_Task requirements:_ Reproduce exactly the lines below from the one containing "payload res cs'." through the one containing "assert (Hstay : ∀", including both, and nothing else.

+++

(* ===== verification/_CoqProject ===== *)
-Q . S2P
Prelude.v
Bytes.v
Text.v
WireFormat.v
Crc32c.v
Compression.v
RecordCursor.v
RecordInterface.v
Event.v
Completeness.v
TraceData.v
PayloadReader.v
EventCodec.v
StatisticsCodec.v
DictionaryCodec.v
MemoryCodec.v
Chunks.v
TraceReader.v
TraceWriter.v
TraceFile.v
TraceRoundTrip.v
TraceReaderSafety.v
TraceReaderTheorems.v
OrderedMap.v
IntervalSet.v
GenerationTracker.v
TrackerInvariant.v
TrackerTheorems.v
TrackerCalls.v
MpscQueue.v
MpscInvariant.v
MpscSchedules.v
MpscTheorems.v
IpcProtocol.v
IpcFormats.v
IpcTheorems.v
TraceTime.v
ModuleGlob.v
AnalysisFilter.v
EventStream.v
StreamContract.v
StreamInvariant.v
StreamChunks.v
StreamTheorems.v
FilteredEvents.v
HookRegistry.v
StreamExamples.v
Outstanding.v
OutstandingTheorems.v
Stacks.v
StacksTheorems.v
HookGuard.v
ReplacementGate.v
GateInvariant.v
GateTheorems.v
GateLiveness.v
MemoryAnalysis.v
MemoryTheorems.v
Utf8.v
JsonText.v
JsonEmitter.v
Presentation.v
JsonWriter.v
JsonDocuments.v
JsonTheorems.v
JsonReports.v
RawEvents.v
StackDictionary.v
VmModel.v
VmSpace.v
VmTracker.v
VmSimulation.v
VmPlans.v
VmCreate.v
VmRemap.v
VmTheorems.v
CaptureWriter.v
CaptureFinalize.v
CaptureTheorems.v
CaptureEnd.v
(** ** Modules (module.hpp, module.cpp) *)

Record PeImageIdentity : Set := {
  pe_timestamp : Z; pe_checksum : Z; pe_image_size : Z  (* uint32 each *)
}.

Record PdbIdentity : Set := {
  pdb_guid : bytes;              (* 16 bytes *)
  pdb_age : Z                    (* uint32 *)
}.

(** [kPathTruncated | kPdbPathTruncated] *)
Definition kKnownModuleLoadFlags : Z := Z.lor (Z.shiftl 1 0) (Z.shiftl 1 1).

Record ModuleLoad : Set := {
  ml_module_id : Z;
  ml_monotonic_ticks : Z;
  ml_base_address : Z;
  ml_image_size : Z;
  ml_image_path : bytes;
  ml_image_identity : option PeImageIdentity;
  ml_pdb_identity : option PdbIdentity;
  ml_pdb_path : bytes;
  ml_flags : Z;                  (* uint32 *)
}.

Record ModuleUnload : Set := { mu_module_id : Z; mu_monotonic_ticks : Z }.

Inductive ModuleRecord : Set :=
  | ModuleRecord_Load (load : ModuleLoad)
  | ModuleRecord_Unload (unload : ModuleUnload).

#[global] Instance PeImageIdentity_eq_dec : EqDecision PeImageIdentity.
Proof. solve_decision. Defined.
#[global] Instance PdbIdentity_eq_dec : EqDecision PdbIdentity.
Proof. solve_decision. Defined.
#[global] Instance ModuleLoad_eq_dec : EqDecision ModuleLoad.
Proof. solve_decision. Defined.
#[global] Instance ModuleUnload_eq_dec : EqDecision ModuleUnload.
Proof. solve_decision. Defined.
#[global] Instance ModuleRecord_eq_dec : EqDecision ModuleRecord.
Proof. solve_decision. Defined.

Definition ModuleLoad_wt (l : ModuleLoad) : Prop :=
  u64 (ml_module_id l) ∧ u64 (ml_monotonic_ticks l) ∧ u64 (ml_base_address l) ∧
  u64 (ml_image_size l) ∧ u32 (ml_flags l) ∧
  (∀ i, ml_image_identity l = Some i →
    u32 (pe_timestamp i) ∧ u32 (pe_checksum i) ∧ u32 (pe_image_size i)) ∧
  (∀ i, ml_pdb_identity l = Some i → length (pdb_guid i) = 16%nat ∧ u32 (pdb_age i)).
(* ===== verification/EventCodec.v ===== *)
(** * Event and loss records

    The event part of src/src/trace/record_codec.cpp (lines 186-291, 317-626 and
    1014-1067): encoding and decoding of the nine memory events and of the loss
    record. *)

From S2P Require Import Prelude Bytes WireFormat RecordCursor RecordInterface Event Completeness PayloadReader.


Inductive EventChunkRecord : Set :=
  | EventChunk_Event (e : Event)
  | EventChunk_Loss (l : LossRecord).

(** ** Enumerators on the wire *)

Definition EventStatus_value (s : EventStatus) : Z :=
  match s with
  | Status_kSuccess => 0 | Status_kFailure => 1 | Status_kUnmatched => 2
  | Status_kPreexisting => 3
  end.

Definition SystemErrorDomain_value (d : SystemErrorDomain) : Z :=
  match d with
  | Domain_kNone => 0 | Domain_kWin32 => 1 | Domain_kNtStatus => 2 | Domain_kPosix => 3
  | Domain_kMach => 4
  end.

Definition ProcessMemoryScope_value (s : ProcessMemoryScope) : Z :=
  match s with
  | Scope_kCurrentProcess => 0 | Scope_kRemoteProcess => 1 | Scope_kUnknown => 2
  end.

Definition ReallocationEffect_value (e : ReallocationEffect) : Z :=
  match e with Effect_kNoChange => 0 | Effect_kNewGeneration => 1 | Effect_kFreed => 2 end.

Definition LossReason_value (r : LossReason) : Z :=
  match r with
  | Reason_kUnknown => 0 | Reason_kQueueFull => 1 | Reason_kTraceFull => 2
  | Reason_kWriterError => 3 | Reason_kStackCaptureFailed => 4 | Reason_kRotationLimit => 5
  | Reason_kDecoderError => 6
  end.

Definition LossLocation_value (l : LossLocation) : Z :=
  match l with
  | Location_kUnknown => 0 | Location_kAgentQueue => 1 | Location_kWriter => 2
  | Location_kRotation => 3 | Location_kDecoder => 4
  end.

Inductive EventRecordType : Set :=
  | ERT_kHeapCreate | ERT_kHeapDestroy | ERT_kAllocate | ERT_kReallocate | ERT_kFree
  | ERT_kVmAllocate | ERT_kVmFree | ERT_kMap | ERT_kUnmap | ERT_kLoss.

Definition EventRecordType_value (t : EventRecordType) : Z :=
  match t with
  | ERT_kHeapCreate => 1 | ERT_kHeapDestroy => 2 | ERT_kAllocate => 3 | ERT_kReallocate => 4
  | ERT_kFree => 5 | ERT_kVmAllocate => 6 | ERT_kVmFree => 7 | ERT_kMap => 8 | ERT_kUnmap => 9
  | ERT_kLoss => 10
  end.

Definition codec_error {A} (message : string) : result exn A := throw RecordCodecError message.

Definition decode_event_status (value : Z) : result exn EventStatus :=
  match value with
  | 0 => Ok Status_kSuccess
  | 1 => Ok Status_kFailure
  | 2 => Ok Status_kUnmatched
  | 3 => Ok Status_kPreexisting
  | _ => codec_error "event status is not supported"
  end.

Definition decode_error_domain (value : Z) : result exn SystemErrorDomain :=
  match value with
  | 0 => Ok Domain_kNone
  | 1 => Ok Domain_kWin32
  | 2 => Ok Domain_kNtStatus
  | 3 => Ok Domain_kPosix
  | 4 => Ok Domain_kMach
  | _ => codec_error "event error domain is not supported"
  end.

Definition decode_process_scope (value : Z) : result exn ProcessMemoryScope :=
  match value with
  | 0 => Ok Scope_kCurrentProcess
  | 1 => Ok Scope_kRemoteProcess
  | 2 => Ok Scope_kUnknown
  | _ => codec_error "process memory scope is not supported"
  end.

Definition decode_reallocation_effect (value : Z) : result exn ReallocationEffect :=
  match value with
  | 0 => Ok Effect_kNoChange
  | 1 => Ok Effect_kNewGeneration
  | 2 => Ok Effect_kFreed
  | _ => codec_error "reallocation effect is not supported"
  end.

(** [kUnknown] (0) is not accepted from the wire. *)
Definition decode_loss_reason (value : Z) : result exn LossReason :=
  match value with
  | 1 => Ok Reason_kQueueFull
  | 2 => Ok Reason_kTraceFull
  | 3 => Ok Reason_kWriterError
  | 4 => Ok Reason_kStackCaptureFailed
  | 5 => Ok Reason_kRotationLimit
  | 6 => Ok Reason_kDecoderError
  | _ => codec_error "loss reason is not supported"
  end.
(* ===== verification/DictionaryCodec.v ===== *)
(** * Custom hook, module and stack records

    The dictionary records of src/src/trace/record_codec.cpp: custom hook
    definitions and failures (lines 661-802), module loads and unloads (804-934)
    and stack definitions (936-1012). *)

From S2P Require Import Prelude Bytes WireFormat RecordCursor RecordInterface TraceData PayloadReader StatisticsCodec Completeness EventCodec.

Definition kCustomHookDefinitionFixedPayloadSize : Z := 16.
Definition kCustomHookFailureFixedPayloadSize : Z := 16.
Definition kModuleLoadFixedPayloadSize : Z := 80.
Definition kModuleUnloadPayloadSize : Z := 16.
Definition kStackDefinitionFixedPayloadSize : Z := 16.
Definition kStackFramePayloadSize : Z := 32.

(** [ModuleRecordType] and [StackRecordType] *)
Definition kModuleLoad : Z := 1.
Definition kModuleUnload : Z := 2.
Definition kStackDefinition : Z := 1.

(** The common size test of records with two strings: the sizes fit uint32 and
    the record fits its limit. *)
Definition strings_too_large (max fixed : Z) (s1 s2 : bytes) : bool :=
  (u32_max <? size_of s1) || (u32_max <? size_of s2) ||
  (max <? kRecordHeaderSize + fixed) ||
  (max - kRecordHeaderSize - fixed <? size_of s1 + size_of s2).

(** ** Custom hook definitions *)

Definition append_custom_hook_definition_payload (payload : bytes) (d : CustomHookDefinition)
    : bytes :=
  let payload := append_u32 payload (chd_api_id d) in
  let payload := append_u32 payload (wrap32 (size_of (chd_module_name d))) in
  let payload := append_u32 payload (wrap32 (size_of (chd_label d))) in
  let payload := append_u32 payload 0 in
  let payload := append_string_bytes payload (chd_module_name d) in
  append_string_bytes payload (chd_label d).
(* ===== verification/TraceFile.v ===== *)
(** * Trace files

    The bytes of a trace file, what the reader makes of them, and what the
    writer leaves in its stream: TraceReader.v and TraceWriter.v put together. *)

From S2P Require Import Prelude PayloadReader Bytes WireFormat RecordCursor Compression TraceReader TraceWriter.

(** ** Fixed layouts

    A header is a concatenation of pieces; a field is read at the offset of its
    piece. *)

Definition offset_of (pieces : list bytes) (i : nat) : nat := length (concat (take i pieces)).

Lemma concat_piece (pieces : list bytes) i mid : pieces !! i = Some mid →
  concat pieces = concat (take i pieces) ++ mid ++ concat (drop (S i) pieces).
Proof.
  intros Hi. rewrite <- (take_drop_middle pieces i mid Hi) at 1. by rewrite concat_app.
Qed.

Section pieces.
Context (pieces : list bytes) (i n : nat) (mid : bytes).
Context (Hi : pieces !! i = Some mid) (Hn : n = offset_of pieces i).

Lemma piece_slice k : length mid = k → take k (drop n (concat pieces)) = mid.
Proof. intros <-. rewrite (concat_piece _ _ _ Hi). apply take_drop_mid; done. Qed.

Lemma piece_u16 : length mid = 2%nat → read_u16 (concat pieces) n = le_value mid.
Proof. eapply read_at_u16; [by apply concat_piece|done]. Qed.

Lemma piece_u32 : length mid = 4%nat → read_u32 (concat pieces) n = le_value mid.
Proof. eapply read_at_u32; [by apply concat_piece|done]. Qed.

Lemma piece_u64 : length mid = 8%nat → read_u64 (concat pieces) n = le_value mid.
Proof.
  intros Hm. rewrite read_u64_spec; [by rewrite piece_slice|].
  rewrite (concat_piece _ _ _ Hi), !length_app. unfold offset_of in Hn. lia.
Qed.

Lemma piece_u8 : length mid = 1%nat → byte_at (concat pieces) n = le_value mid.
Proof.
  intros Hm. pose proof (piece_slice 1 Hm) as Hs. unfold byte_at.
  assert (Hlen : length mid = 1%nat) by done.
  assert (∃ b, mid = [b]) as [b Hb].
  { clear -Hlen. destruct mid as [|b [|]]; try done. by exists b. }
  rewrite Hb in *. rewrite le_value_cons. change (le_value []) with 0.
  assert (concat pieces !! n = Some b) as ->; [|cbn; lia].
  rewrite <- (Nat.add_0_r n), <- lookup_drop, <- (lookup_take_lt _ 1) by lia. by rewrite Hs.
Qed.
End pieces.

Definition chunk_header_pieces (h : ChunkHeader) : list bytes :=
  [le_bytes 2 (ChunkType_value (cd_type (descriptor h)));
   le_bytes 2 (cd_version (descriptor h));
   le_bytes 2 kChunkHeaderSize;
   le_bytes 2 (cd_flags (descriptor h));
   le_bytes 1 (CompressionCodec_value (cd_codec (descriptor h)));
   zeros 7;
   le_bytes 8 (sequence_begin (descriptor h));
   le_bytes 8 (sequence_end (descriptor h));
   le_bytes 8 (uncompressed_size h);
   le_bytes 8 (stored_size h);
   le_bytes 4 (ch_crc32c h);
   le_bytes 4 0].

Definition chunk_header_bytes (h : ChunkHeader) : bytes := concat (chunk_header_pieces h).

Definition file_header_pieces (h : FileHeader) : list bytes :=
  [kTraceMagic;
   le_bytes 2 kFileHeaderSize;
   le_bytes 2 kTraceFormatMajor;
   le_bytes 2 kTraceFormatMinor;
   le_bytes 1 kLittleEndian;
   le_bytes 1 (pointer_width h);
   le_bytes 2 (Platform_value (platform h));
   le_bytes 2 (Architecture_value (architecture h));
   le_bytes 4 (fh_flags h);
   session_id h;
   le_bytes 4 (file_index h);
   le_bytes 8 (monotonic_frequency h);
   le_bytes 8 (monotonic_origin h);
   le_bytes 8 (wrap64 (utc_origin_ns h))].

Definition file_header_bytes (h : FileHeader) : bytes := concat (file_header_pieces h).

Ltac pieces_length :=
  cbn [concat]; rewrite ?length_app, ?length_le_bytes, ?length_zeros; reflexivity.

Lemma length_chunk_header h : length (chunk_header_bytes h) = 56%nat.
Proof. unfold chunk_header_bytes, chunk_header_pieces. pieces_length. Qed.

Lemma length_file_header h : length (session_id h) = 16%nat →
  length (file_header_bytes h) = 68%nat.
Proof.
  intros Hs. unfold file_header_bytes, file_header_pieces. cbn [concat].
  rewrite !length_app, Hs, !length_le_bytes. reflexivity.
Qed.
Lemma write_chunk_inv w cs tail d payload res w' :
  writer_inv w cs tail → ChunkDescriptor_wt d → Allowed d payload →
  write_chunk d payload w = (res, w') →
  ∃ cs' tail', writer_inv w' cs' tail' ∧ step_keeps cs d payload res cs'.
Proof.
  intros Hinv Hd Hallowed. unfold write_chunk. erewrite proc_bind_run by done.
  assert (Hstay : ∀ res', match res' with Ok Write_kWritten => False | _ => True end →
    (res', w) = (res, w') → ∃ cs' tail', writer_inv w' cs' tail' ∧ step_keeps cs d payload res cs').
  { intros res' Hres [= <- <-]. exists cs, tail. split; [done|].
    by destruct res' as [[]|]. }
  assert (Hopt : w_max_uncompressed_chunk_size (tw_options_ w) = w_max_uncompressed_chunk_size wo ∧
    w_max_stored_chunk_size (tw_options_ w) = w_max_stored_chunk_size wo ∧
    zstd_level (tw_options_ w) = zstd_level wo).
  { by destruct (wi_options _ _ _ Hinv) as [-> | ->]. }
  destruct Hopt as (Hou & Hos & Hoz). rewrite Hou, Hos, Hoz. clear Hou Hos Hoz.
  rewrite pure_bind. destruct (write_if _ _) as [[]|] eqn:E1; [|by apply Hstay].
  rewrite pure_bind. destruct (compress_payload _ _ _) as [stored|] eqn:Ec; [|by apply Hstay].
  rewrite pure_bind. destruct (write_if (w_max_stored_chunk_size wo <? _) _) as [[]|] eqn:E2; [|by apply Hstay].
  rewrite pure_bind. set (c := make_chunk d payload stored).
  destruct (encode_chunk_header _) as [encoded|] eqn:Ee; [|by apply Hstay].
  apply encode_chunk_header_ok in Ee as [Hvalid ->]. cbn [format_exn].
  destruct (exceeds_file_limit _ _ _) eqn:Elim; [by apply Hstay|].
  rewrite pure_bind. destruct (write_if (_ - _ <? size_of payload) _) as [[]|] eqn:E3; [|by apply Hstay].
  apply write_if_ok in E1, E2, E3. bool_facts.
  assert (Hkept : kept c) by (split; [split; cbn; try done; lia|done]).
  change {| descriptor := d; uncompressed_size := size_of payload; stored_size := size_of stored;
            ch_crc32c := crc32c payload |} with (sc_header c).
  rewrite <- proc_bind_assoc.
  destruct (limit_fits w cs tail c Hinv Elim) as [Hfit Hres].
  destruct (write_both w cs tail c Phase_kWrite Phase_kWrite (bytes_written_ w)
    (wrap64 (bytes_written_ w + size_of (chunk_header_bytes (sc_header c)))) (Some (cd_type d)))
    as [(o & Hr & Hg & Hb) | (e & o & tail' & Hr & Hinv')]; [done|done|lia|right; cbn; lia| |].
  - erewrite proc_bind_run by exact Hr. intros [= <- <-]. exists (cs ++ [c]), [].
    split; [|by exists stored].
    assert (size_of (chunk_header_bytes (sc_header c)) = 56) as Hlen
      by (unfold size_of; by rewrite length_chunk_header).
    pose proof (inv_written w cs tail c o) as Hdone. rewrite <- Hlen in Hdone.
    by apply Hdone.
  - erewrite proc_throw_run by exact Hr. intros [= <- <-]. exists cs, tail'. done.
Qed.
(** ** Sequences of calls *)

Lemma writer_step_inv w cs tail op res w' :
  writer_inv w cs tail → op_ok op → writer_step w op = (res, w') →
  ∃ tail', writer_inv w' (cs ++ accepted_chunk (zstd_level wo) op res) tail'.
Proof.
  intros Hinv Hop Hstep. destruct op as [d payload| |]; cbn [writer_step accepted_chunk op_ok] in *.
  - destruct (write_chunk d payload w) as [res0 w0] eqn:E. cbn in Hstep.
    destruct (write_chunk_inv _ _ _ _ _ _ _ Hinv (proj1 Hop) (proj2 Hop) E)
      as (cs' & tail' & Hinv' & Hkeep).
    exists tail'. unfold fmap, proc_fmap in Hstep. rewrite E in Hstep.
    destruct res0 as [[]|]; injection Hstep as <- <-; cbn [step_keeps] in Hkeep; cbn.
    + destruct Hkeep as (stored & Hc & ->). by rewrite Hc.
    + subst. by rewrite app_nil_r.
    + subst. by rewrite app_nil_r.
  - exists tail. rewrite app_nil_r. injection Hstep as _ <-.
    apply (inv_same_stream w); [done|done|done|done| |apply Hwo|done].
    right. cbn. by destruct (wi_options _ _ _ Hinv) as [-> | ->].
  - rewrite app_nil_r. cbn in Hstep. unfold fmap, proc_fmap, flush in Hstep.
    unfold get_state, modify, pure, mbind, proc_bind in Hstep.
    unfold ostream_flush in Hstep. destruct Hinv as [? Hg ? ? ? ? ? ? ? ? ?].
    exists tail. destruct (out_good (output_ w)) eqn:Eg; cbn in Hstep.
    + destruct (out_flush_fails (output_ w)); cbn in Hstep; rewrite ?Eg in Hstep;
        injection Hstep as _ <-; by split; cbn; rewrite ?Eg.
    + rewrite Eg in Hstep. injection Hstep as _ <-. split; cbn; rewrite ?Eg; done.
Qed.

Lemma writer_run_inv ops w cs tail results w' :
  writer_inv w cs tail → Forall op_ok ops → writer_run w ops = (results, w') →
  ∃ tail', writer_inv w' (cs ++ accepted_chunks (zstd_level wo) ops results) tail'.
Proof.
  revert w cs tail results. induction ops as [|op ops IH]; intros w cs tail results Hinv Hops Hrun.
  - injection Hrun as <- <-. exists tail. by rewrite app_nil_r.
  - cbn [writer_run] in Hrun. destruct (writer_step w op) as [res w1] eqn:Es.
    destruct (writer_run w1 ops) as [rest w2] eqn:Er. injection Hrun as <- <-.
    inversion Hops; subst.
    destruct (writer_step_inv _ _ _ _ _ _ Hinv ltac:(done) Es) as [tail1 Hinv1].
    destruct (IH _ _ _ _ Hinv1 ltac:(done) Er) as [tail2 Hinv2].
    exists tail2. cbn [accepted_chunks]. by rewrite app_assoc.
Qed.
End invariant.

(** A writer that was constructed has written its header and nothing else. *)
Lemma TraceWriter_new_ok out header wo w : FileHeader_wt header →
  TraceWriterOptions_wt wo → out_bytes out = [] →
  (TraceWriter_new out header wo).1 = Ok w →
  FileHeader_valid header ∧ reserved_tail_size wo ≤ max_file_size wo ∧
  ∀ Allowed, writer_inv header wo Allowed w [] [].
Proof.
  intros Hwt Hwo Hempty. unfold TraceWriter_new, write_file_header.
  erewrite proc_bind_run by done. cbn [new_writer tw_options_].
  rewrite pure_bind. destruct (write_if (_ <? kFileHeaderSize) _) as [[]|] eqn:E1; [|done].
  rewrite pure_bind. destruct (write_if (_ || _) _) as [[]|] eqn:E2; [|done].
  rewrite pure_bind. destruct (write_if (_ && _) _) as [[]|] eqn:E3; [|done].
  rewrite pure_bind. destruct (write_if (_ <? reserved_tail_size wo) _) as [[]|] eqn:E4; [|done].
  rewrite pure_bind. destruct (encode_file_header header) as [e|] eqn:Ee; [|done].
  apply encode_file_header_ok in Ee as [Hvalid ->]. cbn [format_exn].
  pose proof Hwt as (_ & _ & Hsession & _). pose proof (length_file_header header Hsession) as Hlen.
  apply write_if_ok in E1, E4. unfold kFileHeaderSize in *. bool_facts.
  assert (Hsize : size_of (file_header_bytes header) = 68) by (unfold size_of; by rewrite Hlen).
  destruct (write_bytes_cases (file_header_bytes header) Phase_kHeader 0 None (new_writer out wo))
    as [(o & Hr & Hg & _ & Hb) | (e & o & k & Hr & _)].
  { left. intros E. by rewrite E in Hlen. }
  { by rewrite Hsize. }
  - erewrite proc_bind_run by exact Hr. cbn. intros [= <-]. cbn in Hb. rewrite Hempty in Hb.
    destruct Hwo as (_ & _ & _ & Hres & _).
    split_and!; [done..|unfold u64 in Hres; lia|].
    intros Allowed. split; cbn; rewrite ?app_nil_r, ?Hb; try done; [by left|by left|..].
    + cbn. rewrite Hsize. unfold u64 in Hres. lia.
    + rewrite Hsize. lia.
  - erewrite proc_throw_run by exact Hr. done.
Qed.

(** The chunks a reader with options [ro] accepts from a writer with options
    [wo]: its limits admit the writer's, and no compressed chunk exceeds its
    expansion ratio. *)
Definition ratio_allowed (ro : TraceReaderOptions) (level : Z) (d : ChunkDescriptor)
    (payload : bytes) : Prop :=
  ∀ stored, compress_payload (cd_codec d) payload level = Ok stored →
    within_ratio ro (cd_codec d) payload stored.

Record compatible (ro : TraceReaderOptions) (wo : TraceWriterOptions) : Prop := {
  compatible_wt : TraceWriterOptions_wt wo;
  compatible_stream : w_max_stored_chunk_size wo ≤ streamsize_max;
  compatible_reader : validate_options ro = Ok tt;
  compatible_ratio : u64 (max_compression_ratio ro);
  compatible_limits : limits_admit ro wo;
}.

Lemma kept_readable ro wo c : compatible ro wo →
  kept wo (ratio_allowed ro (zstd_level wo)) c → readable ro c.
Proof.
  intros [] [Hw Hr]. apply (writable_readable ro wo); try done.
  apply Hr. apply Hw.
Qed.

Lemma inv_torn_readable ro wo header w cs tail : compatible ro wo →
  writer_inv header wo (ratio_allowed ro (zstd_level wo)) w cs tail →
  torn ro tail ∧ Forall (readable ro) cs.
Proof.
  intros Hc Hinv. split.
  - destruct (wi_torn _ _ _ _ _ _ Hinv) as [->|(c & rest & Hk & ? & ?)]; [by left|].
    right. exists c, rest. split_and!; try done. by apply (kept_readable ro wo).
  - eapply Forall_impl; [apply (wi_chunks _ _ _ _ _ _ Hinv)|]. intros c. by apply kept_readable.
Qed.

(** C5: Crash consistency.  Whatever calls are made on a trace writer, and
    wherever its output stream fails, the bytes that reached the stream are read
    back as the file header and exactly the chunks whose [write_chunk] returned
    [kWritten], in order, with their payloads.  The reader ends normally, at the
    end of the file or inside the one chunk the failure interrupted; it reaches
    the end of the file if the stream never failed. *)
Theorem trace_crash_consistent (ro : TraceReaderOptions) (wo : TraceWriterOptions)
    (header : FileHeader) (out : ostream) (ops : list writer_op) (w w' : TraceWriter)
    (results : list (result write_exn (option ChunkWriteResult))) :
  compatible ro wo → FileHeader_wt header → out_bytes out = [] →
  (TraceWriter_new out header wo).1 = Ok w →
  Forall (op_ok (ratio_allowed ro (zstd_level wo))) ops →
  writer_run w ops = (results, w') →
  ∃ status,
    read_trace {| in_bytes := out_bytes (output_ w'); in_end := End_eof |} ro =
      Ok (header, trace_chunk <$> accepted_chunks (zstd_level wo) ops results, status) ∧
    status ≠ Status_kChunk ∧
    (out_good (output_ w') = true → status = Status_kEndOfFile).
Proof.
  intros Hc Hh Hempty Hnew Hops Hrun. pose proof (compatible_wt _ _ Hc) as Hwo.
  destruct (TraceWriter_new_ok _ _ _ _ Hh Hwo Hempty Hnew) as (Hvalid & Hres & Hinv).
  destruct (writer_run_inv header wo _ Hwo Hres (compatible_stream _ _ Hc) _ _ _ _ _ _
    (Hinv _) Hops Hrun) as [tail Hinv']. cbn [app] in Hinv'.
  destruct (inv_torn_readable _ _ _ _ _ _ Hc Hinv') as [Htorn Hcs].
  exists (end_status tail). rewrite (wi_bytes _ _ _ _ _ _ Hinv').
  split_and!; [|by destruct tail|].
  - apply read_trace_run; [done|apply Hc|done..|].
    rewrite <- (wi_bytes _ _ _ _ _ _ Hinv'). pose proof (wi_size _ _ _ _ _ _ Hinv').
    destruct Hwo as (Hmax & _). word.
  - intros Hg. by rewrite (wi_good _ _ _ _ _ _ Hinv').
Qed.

+++

_Response to this task:_
  ∃ cs' tail', writer_inv w' cs' tail' ∧ step_keeps cs d payload res cs'.
Proof.
  intros Hinv Hd Hallowed. unfold write_chunk. erewrite proc_bind_run by done.
  assert (Hstay : ∀ res', match res' with Ok Write_kWritten => False | _ => True end →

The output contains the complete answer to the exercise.